Though I’m sure I’ll have more and more days to triumph in struggle over this one, today has been my most taxing day I’ve had as a CM. Surprisingly, it has nothing (or very little) to do with the fact that it was my first day teaching an actual lesson.
I have eleven students in my 5th grade classroom, and I start summer school as a math teacher. Today I was impressed simply with my ability to get through the material once (sorry, TFA, no 2/3s pure practice for room 115 today…) and that my students had a dramatic improvement in their behavior on their way to lunch. My struggle came after this.
New friend Ben and I both are hired in Dumas, AR and both are lacking Social Secuirty Cards and are both teaching summer school at Levee-Bowl Academy. Fortunate coincidence. All summer I’ve been keeping my passport in a special place, because I know it will be important for hiring. Yesterday I had to make a copy of it for my Dumas application, no problem.
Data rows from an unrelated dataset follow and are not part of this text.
(** [l[-n:]] for a positive [n] keeps the last [n] entries, or all of
    them when there are fewer. *)
Lemma slice_from_last {A : Type} (l : list A) (n : Z) :
  0 < n →
  slice_from l (- n) = drop (length l - Z.to_nat n) l.
Proof.
  intros Hn. unfold slice_from.
  destruct (- n <? 0) eqn:Hneg; [|apply Z.ltb_ge in Hneg; lia].
  f_equal. lia.
Qed.

(** C5. With [max_retention ≥ 0]: a conversation is expired exactly
    when [max_retention_time] is not zero and the time since
    [last_updated] exceeds it; [cleanup] leaves no message when the
    conversation is expired or [max_retention] is zero; otherwise it
    leaves the last [max_retention] messages (all of them when there are
    fewer), so that it empties the list only if the list was empty. *)
Theorem cleanup_retention now self conf :
  0 ≤ max_retention conf →
  let after := messages (cleanup now self conf) in
  (is_expired now self conf = true
   ↔ max_retention_time conf ≠ 0
     ∧ (inject_Z (max_retention_time conf) < now - last_updated self)%Q)
  ∧ (is_expired now self conf = true ∨ max_retention conf = 0 → after = [])
  ∧ (is_expired now self conf = false → max_retention conf ≠ 0 →
       after = drop (length (messages self) - Z.to_nat (max_retention conf))
                    (messages self)
       ∧ length after
         = Nat.min (Z.to_nat (max_retention conf)) (length (messages self))
       ∧ (after = [] → messages self = [])).
Proof.
  intros Hpos after. split; [apply is_expired_iff|]. subst after.
  unfold cleanup. split.
  - intros [->| ->]; [done|]. by rewrite orb_true_r.
  - intros -> Hne. apply Z.eqb_neq in Hne as Hne'. rewrite Hne'. simpl.
    rewrite slice_from_last by lia.
    assert (Hlen : length (drop (length (messages self)
                                 - Z.to_nat (max_retention conf)) (messages self))
                   = Nat.min (Z.to_nat (max_retention conf)) (length (messages self))).
    { rewrite length_drop. lia. }
    split_and!; [done|done|].
    intros Hnil. rewrite Hnil in Hlen. simpl in Hlen.
    destruct (messages self); [done|]. simpl in Hlen. lia.
Qed.

(** The scenario of the specification: five messages, [max_retention]
    of two, not expired. *)
Lemma cleanup_retention_witness :
  messages
    (cleanup 100%Q {| messages := [0; 1; 2; 3; 4]%nat; last_updated := 90%Q |}
       Scenario.tight_settings)
  = [3; 4]%nat.
Proof.
  refine (proj1 (proj2 (proj2 (cleanup_retention 100%Q _ _ _)) _ _)).
  - simpl. lia.
  - reflexivity.
  - simpl. lia.
Defined.

(** C6. [reset] empties the message list and sets [last_updated] to the
    current time; [cleanup] of an expired conversation empties the
    message list and leaves [last_updated] as it was. *)
Theorem reset_and_expired_cleanup now self conf :
  is_expired now self conf = true →
  messages (reset now self) = []
  ∧ last_updated (reset now self) = now
  ∧ messages (cleanup now self conf) = []
  ∧ last_updated (cleanup now self conf) = last_updated self.
Proof.
  intros Hexp. unfold reset, cleanup. rewrite Hexp. simpl. done.
Qed.

(** The scenario of the specification: [max_retention_time] of 1800,
    last update 3600 seconds ago. *)
Lemma reset_and_expired_cleanup_witness :
  let self := {| messages := [0; 1; 2]%nat; last_updated := 1000%Q |} in
  messages (reset 4600%Q self) = []
  ∧ last_updated (reset 4600%Q self) = 4600%Q
  ∧ messages (cleanup 4600%Q self GuildSettings_default) = []
  ∧ last_updated (cleanup 4600%Q self GuildSettings_default) = 1000%Q.
Proof.
  apply (reset_and_expired_cleanup 4600%Q
           {| messages := [0; 1; 2]%nat; last_updated := 1000%Q |}
           GuildSettings_default).
  reflexivity.
Defined.

(** Allocation does not change what existing references show. *)
Lemma view_alloc (h ext : store) (refs : list nat) :
  Forall (λ l, l < length h)%nat refs →
  view (h ++ ext) refs = view h refs.
Proof.
  unfold view. induction 1 as [|l ls Hl _ IH]; [done|]. cbn.
  rewrite lookup_app_l by done. by rewrite <- IH.
Qed.

Lemma view_app (h : store) (refs1 refs2 : list nat) :
  view h (refs1 ++ refs2) = view h refs1 ++ view h refs2.
Proof. apply omap_app. Qed.

(** C10. [update_messages] checks neither argument: for every role and
    content it allocates one dict [{role, content}], appends the
    reference to it at the end of the message list, sets [last_updated]
    to the current time, and leaves every dict already in the store as
    it was. *)
Theorem update_messages_appends now h self message role :
  ∃ h' self',
    update_messages now h self message role = (h', self')
    ∧ h' = h ++ [{| role := role; content := message |}]
    ∧ messages self' = messages self ++ [length h]
    ∧ h' !! length h = Some {| role := role; content := message |}
    ∧ last_updated self' = now
    ∧ (∀ l m, h !! l = Some m → h' !! l = Some m)
    ∧ (Forall (λ l, l < length h)%nat (messages self) →
         view h' (messages self')
         = view h (messages self) ++ [{| role := role; content := message |}]).
Proof.
  eexists _, _. split; [reflexivity|]. simpl. split_and!; try done.
  - by rewrite list_lookup_middle.
  - intros l m Hl. by apply lookup_app_l_Some.
  - intros Hwf. rewrite view_app, view_alloc by done.
    unfold view. simpl. by rewrite list_lookup_middle.
Qed.

End Retention.

(** ** The stable descending sort *)

Section SortDesc.

Context {A : Type}.

Implicit Types (x y e : A * Q) (l : list (A * Q)) (v : Q).

Lemma insert_desc_perm x l : insert_desc x l ≡ₚ x :: l.
Proof.
  induction l as [|y l IH]; simpl; [done|].
  destruct (Qle_bool (snd y) (snd x)); [done|].
  rewrite IH. apply Permutation_swap.
Qed.

Lemma sort_desc_perm l : sort_desc l ≡ₚ l.
Proof.
  induction l as [|x l IH]; simpl; [done|].
  by rewrite insert_desc_perm, IH.
Qed.

Lemma insert_desc_sorted x l :
  StronglySorted desc l → StronglySorted desc (insert_desc x l).
Proof.
  induction 1 as [|y l Hsorted IH Hy]; simpl.
  - repeat constructor.
  - destruct (Qle_bool (snd y) (snd x)) eqn:Hle.
    + apply Qle_bool_iff in Hle.
      constructor; [by constructor|]. constructor; [done|].
      eapply Forall_impl; [exact Hy|]. unfold desc. simpl. intros z Hz.
      by apply Qle_trans with (snd y).
    + constructor; [done|]. rewrite insert_desc_perm. constructor; [|done].
      unfold desc. apply Qlt_le_weak, Qnot_le_lt. intros Hc.
      apply Qle_bool_iff in Hc. congruence.
Qed.

Lemma sort_desc_sorted l : StronglySorted desc (sort_desc l).
Proof.
  induction l as [|x l IH]; simpl; [constructor|]. by apply insert_desc_sorted.
Qed.

(** Insertion passes only entries with a strictly larger score, so it
    leaves the order of the entries tied with any [v] as it is. *)
Lemma insert_desc_tied v x l :
  filter (tied v) (insert_desc x l) = filter (tied v) (x :: l).
Proof.
  induction l as [|y l IH]; simpl; [done|].
  destruct (Qle_bool (snd y) (snd x)) eqn:Hle; [done|].
  rewrite (filter_cons _ y), IH, !filter_cons.
  destruct (decide (tied v y)) as [Hy|Hy], (decide (tied v x)) as [Hx|Hx];
    try done.
  unfold tied in Hx, Hy. apply Qeq_bool_iff in Hx, Hy.
  assert (Qle_bool (snd y) (snd x) = true); [|congruence].
  apply Qle_bool_iff. rewrite Hx, Hy. apply Qle_refl.
Qed.

Lemma sort_desc_stable v l :
  filter (tied v) (sort_desc l) = filter (tied v) l.
Proof.
  induction l as [|x l IH]; simpl; [done|].
  by rewrite insert_desc_tied, !filter_cons, IH.
Qed.

Lemma filter_take_prefix (P : A * Q → Prop) `{!∀ e, Decision (P e)} n l :
  filter P (take n l) `prefix_of` filter P l.
Proof.
  rewrite <- (take_drop n l) at 2. rewrite filter_app. by apply prefix_app_r.
Qed.

Lemma sorted_take n l :
  StronglySorted desc l → StronglySorted desc (take n l).
Proof.
  rewrite <- (take_drop n l) at 1. apply StronglySorted_app_1_l.
Qed.

(** Among the entries that pass a threshold, those tied with [v] are
    all the entries tied with [v], or none. *)
Lemma filter_tied_threshold v (m : Q) l :
  filter (tied v) (filter (λ e, Qle_bool m (snd e) = true) l)
    `prefix_of` filter (tied v) l.
Proof.
  induction l as [|x l IH]; [done|].
  rewrite (filter_cons (λ e, Qle_bool m (snd e) = true)).
  destruct (decide (Qle_bool m (snd x) = true)) as [Hm|Hm].
  - rewrite !filter_cons. destruct (decide (tied v x)); [by apply prefix_cons|done].
  - rewrite (filter_cons (tied v) x).
    destruct (decide (tied v x)) as [Hx|Hx]; [|done].
    (* [x] is tied with [v] and below the threshold: so is every entry
       tied with [v], and none passes. *)
    assert (filter (tied v) (filter (λ e, Qle_bool m (snd e) = true) l) = [])
      as ->; [|apply prefix_nil].
    clear IH. induction l as [|y l IH]; [done|].
    rewrite (filter_cons (λ e, Qle_bool m (snd e) = true)).
    destruct (decide (Qle_bool m (snd y) = true)) as [Hy|Hy]; [|done].
    rewrite filter_cons. destruct (decide (tied v y)) as [Hty|Hty]; [|done].
    exfalso. apply Hm. unfold tied in Hx, Hty.
    apply Qeq_bool_iff in Hx, Hty. apply Qle_bool_iff in Hy.
    apply Qle_bool_iff. by rewrite Hx, <- Hty.
Qed.

End SortDesc.

(** ** GuildSettings.get_related_embeddings *)

Section Related.

Import Models.

Variable cosine_similarity : list Q → list Q → Q.

Local Abbreviation strings_and_relatedness :=
  (Models.strings_and_relatedness cosine_similarity).
Local Abbreviation get_related_embeddings :=
  (Models.get_related_embeddings cosine_similarity).

Lemma slice_to_take {A : Type} (l : list A) (n : Z) :
  0 ≤ n → slice_to l n = take (Z.to_nat n) l.
Proof.
  intros Hn. unfold slice_to.
  destruct (0 <=? n) eqn:Hle; [done|]. apply Z.leb_gt in Hle. lia.
Qed.

(** C4. With [top_n ≥ 0]: the result has at most [top_n] entries; each
    is a stored text with its similarity to the query, and this
    similarity is not below [min_relatedness]; the similarities do not
    increase along the result; the entries of the result that have the
    same similarity stand in storage order (they are the first of the
    stored entries with that similarity); and the result is empty when
    [top_n] is zero, the store is empty or the query is empty. *)
Theorem get_related_embeddings_ranked self query_embedding :
  0 ≤ top_n self →
  let res := get_related_embeddings self query_embedding in
  Z.of_nat (length res) ≤ top_n self
  ∧ (∀ e, e ∈ res →
       e ∈ strings_and_relatedness self query_embedding
       ∧ (min_relatedness self <= snd e)%Q)
  ∧ StronglySorted desc res
  ∧ (∀ v, filter (tied v) res
            `prefix_of` filter (tied v) (strings_and_relatedness self query_embedding))
  ∧ (top_n self = 0 ∨ embeddings self = [] ∨ query_embedding = [] → res = []).
Proof.
  intros Hn res. subst res. unfold Models.get_related_embeddings.
  destruct ((top_n self =? 0) || bool_decide (query_embedding = [])
            || bool_decide (embeddings self = [])) eqn:Hearly.
  { split_and!.
    - simpl. lia.
    - intros e He. by apply not_elem_of_nil in He.
    - constructor.
    - intros v. apply prefix_nil.
    - done. }
  apply orb_false_iff in Hearly as [Hearly Hstore].
  apply orb_false_iff in Hearly as [Htop Hquery].
  apply Z.eqb_neq in Htop.
  apply bool_decide_eq_false in Hquery, Hstore.
  cbv zeta. rewrite slice_to_take by done.
  set (scored := strings_and_relatedness self query_embedding).
  set (kept := filter (λ i, Qle_bool (min_relatedness self) (snd i) = true) scored).
  split_and!.
  - rewrite length_take. lia.
  - intros e He.
    assert (e ∈ kept) as Hkept.
    { rewrite <- (sort_desc_perm kept).
      apply elem_of_take in He as (i & Hi & _).
      by apply list_elem_of_lookup_2 in Hi. }
    apply list_elem_of_filter in Hkept as [Hmin Hin].
    split; [done|]. by apply Qle_bool_iff.
  - apply sorted_take, sort_desc_sorted.
  - intros v. etransitivity; [apply filter_take_prefix|].
    rewrite sort_desc_stable. apply filter_tied_threshold.
  - intros [?|[?|?]]; done.
Qed.

End Related.

Section RelatedScenario.

Import Models Scenario.

(** The scenario of the specification: similarities 0.9, 0.6 and 0.81,
    a threshold of 0.75 and [top_n] of 2 give A, then C. *)
Lemma get_related_embeddings_scenario :
  map fst (get_related_embeddings dot related_settings [1%Q]) = ["A"; "C"].
Proof. reflexivity. Qed.

Lemma get_related_embeddings_ranked_witness :
  let res := get_related_embeddings dot related_settings [1%Q] in
  Z.of_nat (length res) ≤ 2
  ∧ (∀ e, e ∈ res →
       e ∈ strings_and_relatedness dot related_settings [1%Q]
       ∧ (75 # 100 <= snd e)%Q)
  ∧ StronglySorted desc res
  ∧ (∀ v, filter (tied v) res
            `prefix_of` filter (tied v)
                          (strings_and_relatedness dot related_settings [1%Q]))
  ∧ (top_n related_settings = 0 ∨ embeddings related_settings = []
     ∨ [1%Q] = [] → res = []).
Proof.
  apply (get_related_embeddings_ranked dot related_settings [1%Q]).
  simpl. lia.
Defined.

End RelatedScenario.

(** ** token_pagify on the character tokenizer *)

Section CharTokenizerFacts.

Import CharTokenizer.

Lemma encode_decode ts : encode (decode ts) = ts.
Proof. apply list_ascii_of_string_of_list_ascii. Qed.

Lemma token_pagify_chunks_witness :
  let chunks := Utils.token_chunks_of token encode "abcdefgh" 3 in
  Utils.token_pagify token encode decode "abcdefgh" 3 = map decode chunks
  ∧ concat chunks = encode "abcdefgh"
  ∧ Forall (λ c, 0 < Z.of_nat (length c) ≤ 3) chunks
  ∧ (∀ i c, chunks !! i = Some c → (S i < length chunks)%nat →
       Z.of_nat (length c) = 3)
  ∧ ((∀ ts, encode (decode ts) = ts) →
       Forall (λ s, Utils.num_tokens_from_string token encode s ≤ 3)
         (Utils.token_pagify token encode decode "abcdefgh" 3)
       ∧ concat (map encode (Utils.token_pagify token encode decode "abcdefgh" 3))
         = encode "abcdefgh").
Proof.
  apply (token_pagify_chunks token encode decode "abcdefgh" 3). lia.
Defined.

(** The text chunks of the example. *)
Lemma token_pagify_example :
  Utils.token_pagify token encode decode "abcdefgh" 3 = ["abc"; "def"; "gh"].
Proof. reflexivity. Qed.

End CharTokenizerFacts.

(** ** Conversations.get_conversation *)

Section Registry.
This morning: no passport to be found. I checked my room twice, went to school, checked again, then went with Ben to the social security office anyway. They told me I had to find it for a new Social Security Card. I was disheartened. Today was literally the only day of institute in which I got out of school early enough to make it to this office before it closes at 4:30.
As soon as I got back into my room, I found my passport in the bottom of one (of three) teacher bag that I had with me at the office. I was relieved but also incredibly frustrated. I promptly sealed it up with my application and mailed it to the office. There is no other way to get a new card, I have to mail my physical passport. This makes me nervous.
On the way to the office Ben and I were talking about all the formal things we had to fill out for our application, one of which being beneficiaries for a meager retirement sum, should we die while working. After explaining I listed my brother, sister, and dad Ben harmlessly asks, “Leaving your mom outta there?” to which I had to explain well, yes, because she passed away last year.
Last year? Has it really almost been a calendar year? One of the hardest, if not the hardest, thing about moving to the Delta and becoming a TFA corps member is the fact that now I have a brand new identity, an incredibly significant new era in my life in which I will be motherless for its entirety. My mom (though surely peeking from wherever she is) will never know me as a teacher.
When she first died, Auntie Sally told me that grief comes like waves, with intensities and at times you can never predict. Today was a day where a wave crashed down on me, and all I could do was cry on the phone to my sister until I felt more calm.
Which did happen. I now sit, ready to finish grading my class’s ISAT pre-test with my entire dorm silent. There’s something about the middle of the night that makes me want to never ever sleep. Give me 2pm and I’ll sleep for hours, but 2am is precious to me. It’s genuinely difficult for me to not be awake at this hour. I guess that makes it just fine that there’s still more work to be done.